Stigmatized Attitude toward Mental Illness among the Caregivers of Patients with Psychiatric Illness

Tenzing Dolkar Bhutia
1   II PBBSc Nursing, Father Muller College of Nursing, Mangalore, Karnataka, India
,
Mary Madhvi Palagiri
1   II PBBSc Nursing, Father Muller College of Nursing, Mangalore, Karnataka, India
,
Flavia Sequeira
1   II PBBSc Nursing, Father Muller College of Nursing, Mangalore, Karnataka, India
,
Gini Jose
1   II PBBSc Nursing, Father Muller College of Nursing, Mangalore, Karnataka, India
,
Anil MC
1   II PBBSc Nursing, Father Muller College of Nursing, Mangalore, Karnataka, India
,
2   Department of Mental Health Nursing, Father Muller College of Nursing, Mangalore, Karnataka, India
› Author Affiliations
 

Abstract

Background: Stigma is a trait, belief, or disgrace where a mentally ill person is socially defamed in certain manners.

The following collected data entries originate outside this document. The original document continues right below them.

Lemma send_chunks_spec oldest cs batch r o res left o' : tiles oldest cs batch r →
  send_chunks answer cs batch o = (res, (left, o')) → ∃ new, calls o' = calls o ++ new ∧ readings o' = readings o ∧ left `sublist_of` batch ∧
    landed new ++ (event_of <$> left) `sublist_of` event_of <$> batch ∧
    Forall (λ c, good c.1 ∧ c.1 `sublist_of` event_of <$> batch) new ∧
    (is_ok res → landed new ++ omap (keep oldest) r = omap (keep oldest) batch).
Proof.
  intros Ht. revert o. induction Ht as [p|c cs a p r Hl He Hg _ IH]; intros o; cbn [send_chunks].
  { intros [= <- <- <-]. exists []. rewrite app_nil_r. by split_and!. }
  destruct (decide (events c = [])) as [E|_]; [by destruct Hg|]. rewrite (drop_piece _ a p Hl). unfold put. cbn [fst snd].
  assert (Forall (λ c, good c.1 ∧ c.1 `sublist_of` event_of <$> a ++ p) [(events c, answer (calls o) (events c))]) as Hc.
  { constructor; [|constructor]. split; [done|]. cbn. rewrite He, fmap_app. apply sublist_inserts_r, keeps_sublist. }
  destruct (answer (calls o) (events c)) as [oc|e].
  - set (o1 := if 0 <? rejected oc then _ else _). intros E. destruct (IH _ E) as (new & Ec & Er & Hl' & Hs & Hn & Hok).
    exists ((events c, Ok oc) :: new). rewrite Ec, Er. split_and!.
    + unfold o1. by destruct (0 <? rejected oc); cbn; rewrite <-app_assoc.
    + unfold o1. by destruct (0 <? rejected oc).
    + by apply sublist_inserts_l.
    + change (landed ((events c, Ok oc) :: new)) with (events c ++ landed new). rewrite <-app_assoc, fmap_app, He.
      apply sublist_app; [apply keeps_sublist|done].
    + apply (Forall_app_2 _ [_]); [done|]. eapply Forall_impl; [exact Hn|]. intros x [Hx1 Hx2]. split; [done|].
      rewrite fmap_app. by apply sublist_inserts_l.
    + intros Hk. change (landed ((events c, Ok oc) :: new)) with (events c ++ landed new).
      by rewrite <-app_assoc, (Hok Hk), He, omap_app.
  - intros [= <- <- <-]. exists [(events c, Err e)]. by split_and!.
Qed.
(** The events of what is pending that are fresh and fit, the clock read once for
    each batch. *)
Fixpoint fresh (ps : list (list Stamped)) (n : nat) : list InputLogEvent :=
  match ps with [] => [] | p :: ps => omap (keep (wall n - MAX_RECORD_AGE)) p ++ fresh ps (S n) end.
Lemma deliver_spec ps o res left o' : deliver answer wall ps o = (res, (left, o')) → ∃ new,
  calls o' = calls o ++ new ∧
  landed new ++ all_events left `sublist_of` all_events ps ∧
  Forall (λ q, ∃ p, p ∈ ps ∧ q `sublist_of` p) left ∧ (length left ≤ length ps)%nat ∧
  Forall (λ c, good c.1 ∧ ∃ p, p ∈ ps ∧ c.1 `sublist_of` event_of <$> p) new ∧
  (is_ok res → left = [] ∧ landed new = fresh ps (readings o)).
Proof.
  revert o. induction ps as [|p ps IH]; intros o; cbn [deliver].
  { intros [= <- <- <-]. exists []. rewrite app_nil_r. by split_and!. }
  unfold now_ms. cbv beta iota. destruct (put_chunks p (wall (readings o))) as [cs stale] eqn:Ep.
  destruct (put_chunks_tiles _ _ _ _ Ep) as (r & Ht & Hr & _). set (o1 := if decide (0 < stale)%nat then _ else _).
  assert (calls o1 = calls o ∧ readings o1 = S (readings o)) as [Ho1 Ho2] by (unfold o1; by destruct (decide _)).
  destruct (send_chunks answer cs p o1) as [res1 [left1 o2]] eqn:Es.
  destruct (send_chunks_spec _ _ _ _ _ _ _ _ Ht Es) as (new & Hc & Hrd & Hl & Hs & Hn & Hok).
  assert (Forall (λ c, good c.1 ∧ ∃ q, q ∈ p :: ps ∧ c.1 `sublist_of` event_of <$> q) new) as Hn'.
  { eapply Forall_impl; [exact Hn|]. intros x [Hx1 Hx2]. split; [done|]. exists p. split; [by left|done]. }
  unfold all_events in *. rewrite concat_cons, fmap_app. destruct res1 as [u|e].
  - intros E. destruct (IH _ E) as (new2 & Hc2 & Hs2 & Hl2 & Hll2 & Hn2 & Hok2). exists (new ++ new2). rewrite landed_app, Hc2, Hc, Ho1. split_and!.
    + by rewrite app_assoc.
    + rewrite <-app_assoc. apply sublist_app; [|done]. etrans; [|exact Hs]. by apply sublist_inserts_r.
    + eapply Forall_impl; [exact Hl2|]. intros q (q' & Hq & Hq2). exists q'. split; [by right|done].
    + cbn. lia.
    + apply Forall_app_2; [done|]. eapply Forall_impl; [exact Hn2|]. intros x (Hx & q & Hq & Hx2). split; [done|].
      exists q. split; [by right|done].
    + intros Hk. destruct (Hok2 Hk) as [-> ->]. split; [done|]. rewrite Hrd, Ho2. cbn [fresh]. f_equal.
      rewrite <-(Hok I), Hr. by rewrite app_nil_r.
  - intros [= <- <- <-]. exists new. split_and!; [by rewrite Hc, Ho1| | |done|done|done].
    + rewrite concat_cons, fmap_app, app_assoc. by apply sublist_app.
    + constructor; [exists p; split; [by left|done]|]. apply Forall_forall. intros q Hq. exists q. split; [by right|done].
Qed.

Stigma can cause great psychological distress among the caregivers of patients with psychiatric illness.

Aim: The study was aimed to assess the level of stigmatized attitude toward mental illness among the caregivers.

Materials and Methods: A cross-sectional study design was used to collect data among 210 caregivers of patients with psychiatric illness who were recruited using purposive sampling technique. Baseline proforma and stigmatizing attitude scale were used to collect the data.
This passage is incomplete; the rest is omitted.